It is starting to feel like Fall again, and I am reminded in no uncertain terms what it is to be a Vata dosha. I was much happier during the Spring and Summer, but now that the weather has turned to cold, windy, and dry, I am feeling the effect on my constitution, which is made of the same stuff. Let's take a look at the eternal dance of Nature and Dosha.

I have written about Ayurveda before, so this is a follow-up blog on Vata, since the season is upon us. I will talk in greater detail about the other two, Pitta and Kapha, in other blog entries.

Vata dosha is light, dry, and cold. In individuals who have this dosha as dominant (remember, we have all three doshas expressed in us, but to varying degrees), it gives one a distinctive appearance. Vata gives them the thin, light bone structure (Vatas are usually too tall or too short), as well as erratic, spacey and easily distracted mind. Their bones are often misshapen in some way - scoliosis, crooked teeth, flat feet: something will be going on with their solid structure, because energetically they are governed by the most subtle and mobile energy, which manifests physically this way. It is as if there is not enough solidity in them. I am a good example of a Vata!

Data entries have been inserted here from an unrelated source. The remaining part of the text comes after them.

(** A sorted list of writes and a file that holds it. *)
Lemma table_file_ok io n ws w0 wl : Forall write_ok ws → StronglySorted (before C) ws → head ws = Some w0 → last ws = Some wl → table_written io n ws →
  let F := new_file (table_file io n ws w0 wl) in
  file_ok C F ∧ bounded C contents F ∧ TableReads C cache_get contents F ∧ canonical F ∧ number F = n ∧ contents F = ws.
Proof using L.
  intros Hok Hs Hh Hl [_ Hw] F. destruct (Hw F eq_refl eq_refl) as [Ec Ht].
  assert (∀ w, w ∈ ws → InternalKeyCompare C (ikey_of w0) (ikey_of w) <= 0 ∧ InternalKeyCompare C (ikey_of w) (ikey_of wl) <= 0) as Hrange.
  { apply last_Some in Hl as [pre ->]. intros w Hin. split.
    - destruct (pre ++ [wl]) as [|w0' ws'] eqn:E; [done|]. injection Hh as ->. apply StronglySorted_inv in Hs as [_ Hs].
      apply elem_of_cons in Hin as [->|Hin]; [rewrite icmp_refl; [lia|done]|]. rewrite Forall_forall in Hs. apply Z.lt_le_incl. by apply Hs.
    - apply elem_of_app in Hin as [Hin| ->%list_elem_of_singleton]; [|rewrite icmp_refl; [lia|done]]. apply Z.lt_le_incl.
      eapply (StronglySorted_app_1_elem_of _ _ _ _ _ Hs); [done|left]. }
  rewrite Forall_forall in Hok. assert (w0 ∈ ws ∧ wl ∈ ws) as [H0 H1] by (split; [by apply head_Some_elem_of|by apply last_Some_elem_of]).
  split_and!; try done.
  - split; [exists (wkey w0), (wseq w0), (wtype w0); split; [done|by apply Hok]|exists (wkey wl), (wseq wl), (wtype wl); split; [done|by apply Hok]|].
    by apply Hrange.
  - split; rewrite Ec; [|by exists wl]. intros w Hin. destruct (Hrange w Hin). split_and!; [by apply Hok|done|done].
Qed.

Lemma version_searchable v : version_ok C cache_get contents v → searchable C v.
Proof. intros Hv level. split_and!; [|apply Hv|by apply Hv]. apply Forall_forall. intros f Hf. by apply (vo_file _ _ _ _ Hv level f). Qed.

(** The edit of a flush adds at most one file. *)
Definition flush_edit (io : OutputIO) (v : Version) (n : Z) (ws : list Write) (edit : VersionEdit) : Prop :=
  deleted_files_ edit = [] ∧
  match ws with
  | [] => new_files_ edit = []
  | w0 :: _ => ∃ l wl, last ws = Some wl ∧ (l < num_levels)%nat ∧ new_files_ edit = [(Z.of_nat l, table_file io n ws w0 wl)] ∧
      (l = 0%nat ∨ ∀ k, (k <= l)%nat → clear_of C v (wkey w0) (wkey wl) k)
  end.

When in a state of balance, people with Vata as their dominant dosha are a delight to be around - they are creative, fun, outgoing, capable of flashes of brilliance. Vatas are kept in that state of balance through a regular routine, a structured lifestyle, a bowl of nourishing soup, and humid, warm weather. But, when Fall comes, Vatas often feel the effects of not only the weather, but of too much work, irregular schedule, and irregular meals. The result? They become anxious, neurotic insomniacs. They shock their friends with their emaciated frames. The brilliant projects are either not finished, or some vital aspect is overlooked, forgotten, or misplaced. Too much talking, not enough substance!

And not just Vatas, everyone who feels the dryness in their crackly joints and dry skin, the stress of deadlines, the crash of energy in mid-afternoon, are experiencing this dosha being out of balance - bursts of frenetic energy interspersed with listlessness and fatigue.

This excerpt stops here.